Lesser Praire-chicken used to live in a wide range across the southern plains of East New Mexico, North-west Texas, Oaklahoma, Kansas and Colorado. Due to development, its range has been significantly decreased and fragmented. The prairie-chicken does not migrate north-south in the traditional sense, but each group has a series of habitats that they travel to throughout the seasons that range over 20.000 acres. Male prairie chickens, like many grouse, perform amazing displays to vie for the attention of potential mates. This occurs between March and May.

Migration Facts

Just a few of the amazing reasons I am enthralled by migration (from "Secrets of Animal Navigation" by Michael E. Long, National Geographic June 1991): Recent researchers, using techniques of the neurosciences, microbiology, and bioacoustics and such fundamentals of physics as electricity and magnetism, are demonstrating that the senses of the creatures of land, sea, and air are incredibly acute. Imagine: • A homing pigeon senses changes in altitude as minute as four millimeters. Pigeons also see ultraviolet light and hear extremely low-frequency sound that emanates from wind coursing over ocean surf and mountain ranges thousands of miles distant. • A honeybee detects infinitesimal fluctuations of the earth’s magnetic field that only the most sensitive magnetometers can measure. • A shark recognizes an electric field on the order of five-billionths of a volt per centimeter. • Some animals may be able to “see” the earth’s magnetic field, a proposition about as staggering as “seeing” the force of gravity. In 1975 Richard Blakemore discovered "north-seeking bacteria" that responded to a battery of magnetic tests - even dead bacteria aligned themselves appropriately! On vacation in Utah, scientist Arthur Hasler led his family to a favorite waterfall of his boyhood. “As we approached, the waterfall was hidden by a cliff,” he recalls. “Suddenly I experienced the wonderful fragrance of mosses and columbines growing near it that I had not smelled since I was a boy. The names of my school chums whom I had not seen for 20 years flashed back. And then it occurred to me: Maybe a salmon does this!” In fact, salmon remember the smell of the rivers they traveled down, their home stream, and the genetic pheromones of their kin. But the sensory detection that scientists have discovered still don't explain how animals navigate longitudinally - which means, possibly, there is a type of sensory input that animals have that scientists have yet to imagine!
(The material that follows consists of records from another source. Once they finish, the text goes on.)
(** * Liar's Dice session engine: a shallow embedding of [src/pages/api/socket.ts]

    The server keeps a registry [games] of sessions, mutates a session in
    place in each socket handler, emits events and schedules timers
    ([setTimeout]).  The embedding keeps that shape:

    - the registry is a [gmap string Game];
    - a handler is a function from the registry (and the payload of the
      command) to an [Outcome]: the new registry, the events emitted and the
      timers scheduled;
    - [Math.random] is an input: a stream of draws threaded through the
      handlers in the order the source consumes it;
    - JavaScript numbers that hold integers ([count], [value], [diceCount],
      dice) are [Z]; the probability estimate of the computer player is
      computed on binary64 floats, as in the source. *)

From Stdlib Require Import ZArith Floats Uint63.
From stdpp Require Import gmap strings list fin_maps.

#[local] Set Warnings "-inexact-float".
#[local] Open Scope Z_scope.

(** ** Data model (interfaces [Player], [Bid], [Game]) *)

Module Player.
Record t := mk {
    id : string;
    name : string;
    dice : list Z;
    diceCount : Z;
    isCurrentTurn : bool;
    socketId : string
}.

(** Field updates ([p.dice = ...], [p.diceCount -= 1], ...). *)
Definition set_dice (d : list Z) (p : t) : t :=
    mk (id p) (name p) d (diceCount p) (isCurrentTurn p) (socketId p).
Definition set_diceCount (n : Z) (p : t) : t :=
    mk (id p) (name p) (dice p) n (isCurrentTurn p) (socketId p).
Definition set_isCurrentTurn (b : bool) (p : t) : t :=
    mk (id p) (name p) (dice p) (diceCount p) b (socketId p).
End Player.
Abbreviation Player := Player.t.

Module Bid.
Record t := mk {
    count : Z;
    value : Z;
    playerId : string
}.
End Bid.
Abbreviation Bid := Bid.t.

Module Game.
(** [winner] is a reference to one of the [Player] objects of [players] in
    the source; no handler reads it back, and the model records the id of
    that object. *)
Record t := mk {
    id : string;
    players : list Player;
    currentBid : option Bid;
    gameStarted : bool;
    gameOver : bool;
    winner : option string;
    showDice : bool
}.

(** Field updates ([game.currentBid = ...], ...). *)
Definition set_players (ps : list Player) (g : t) : t :=
    mk (id g) ps (currentBid g) (gameStarted g) (gameOver g) (winner g) (showDice g).
Definition set_currentBid (b : option Bid) (g : t) : t :=
    mk (id g) (players g) b (gameStarted g) (gameOver g) (winner g) (showDice g).
Definition set_gameStarted (b : bool) (g : t) : t :=
    mk (id g) (players g) (currentBid g) b (gameOver g) (winner g) (showDice g).
Definition set_gameOver (b : bool) (g : t) : t :=
    mk (id g) (players g) (currentBid g) (gameStarted g) b (winner g) (showDice g).
Definition set_winner (w : option string) (g : t) : t :=
    mk (id g) (players g) (currentBid g) (gameStarted g) (gameOver g) w (showDice g).
Definition set_showDice (b : bool) (g : t) : t :=
    mk (id g) (players g) (currentBid g) (gameStarted g) (gameOver g) (winner g) b.
End Game.
Abbreviation Game := Game.t.
(** * rtl_wave: the sample pipeline of [rtl_wave.c]

    A shallow embedding of the capture pipeline of [src/rtl_wave.c]: the
    in-place bias removal, the power monitor of the synchronous loop, the
    WAVE header writer, the byte budget and the two capture drivers.

    Conventions.
    - A C integer of width [w] is a [Z]; every store into a narrower or
      unsigned object is written out with [u8], [u16], [u32], [u64], [s32].
    - [uint8_t *buffer] is a [list Z]; an access outside the list is the
      [Fault] outcome (undefined behaviour in C).
    - [float] arithmetic is idealised as exact rational arithmetic ([Q]);
      [logf] is the natural logarithm of the reals ([ln]).  Normalised
      samples, their squares and the peaks are exact in single precision
      as well; the sums and the means are not once a window is long, so a
      statement about sums or means is one about their exact values.
    - [FILE *] is the list of bytes written so far together with a script
      that tells how many bytes each coming [fwrite] call accepts. *)

From Stdlib Require Import ZArith List Lia Bool.
From Stdlib Require String Ascii.
From Stdlib Require Import QArith Qminmax Qreals Reals Psatz.
Import ListNotations.
Local Open Scope Z_scope.

(** ** Machine integers *)

Definition u8 (x : Z) : Z := x mod 2 ^ 8.
Definition u16 (x : Z) : Z := x mod 2 ^ 16.
Definition u32 (x : Z) : Z := x mod 2 ^ 32.
Definition u64 (x : Z) : Z := x mod 2 ^ 64.
(** Conversion to [int] (two's complement). *)
Definition s32 (x : Z) : Z := (x + 2 ^ 31) mod 2 ^ 32 - 2 ^ 31.

Definition is_byte (b : Z) : Prop := 0 <= b <= 255.

(** ** Outcomes of bounded loops over a buffer *)

Inductive run (A : Type) : Type :=
| Done (a : A)
| Fault          (* access outside the buffer *)
| Exhausted.       (* the fuel of the model ran out *)
Arguments Done {A} a.
Arguments Fault {A}.
Arguments Exhausted {A}.

(** [buf[i]] as an rvalue. *)
Definition load (buf : list Z) (i : Z) : option Z :=
  if i <? 0 then None else nth_error buf (Z.to_nat i).

Fixpoint store_at (buf : list Z) (i : nat) (v : Z) : option (list Z) :=
  match buf, i with
  | [], _ => None
  | _ :: tl, O => Some (v :: tl)
  | hd :: tl, S j =>
      match store_at tl j v with
      | Some tl' => Some (hd :: tl')
      | None => None
      end
  end.

(** [buf[i] = v]. *)
Definition store (buf : list Z) (i : Z) (v : Z) : option (list Z) :=
  if i <? 0 then None else store_at buf (Z.to_nat i) v.

(** ** Messages on the diagnostic stream *)

(** The accumulators as the report line finds them: both peaks, and both
    sums after [iavg /= interval; qavg /= interval]. *)
Record report : Type := mkReport {
  rep_ipeak : Q;
  rep_qpeak : Q;
  rep_iavg : Q;
  rep_qavg : Q
}.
Migration's "larger purpose" draws admiration from humans

Animal Migrations article by David Quammen, photographs Joel Sartore, citing research by Dr. Hugh Dingle.
Pronghorn funnel through a 150-ft space between a new housing development and a steel knoll on their way between winter grounds in Green River Basin, WY and summer grounds in Grand Teton NP. Rattlesnakes dodge farm and road vehicles migrating between high winter dens and low prey-filled plains of Alberta. Sandhill cranes miraculously travel from winter grounds in West Texas, around the east and northern sides of the Rockies, through Alaska, over the Bering Strait, into their summer grounds in East Russia!

Direct communication

I just found this amazing project by the Center for Biological Diversity, an organization that sheds light on conservation issues: Endangered Species Condoms.
With beautiful illustrations by artist Roger Peet, the condom packages encourage people to think about human overpopulation and its effect on the global environment, with information about the depicted species included. Genius!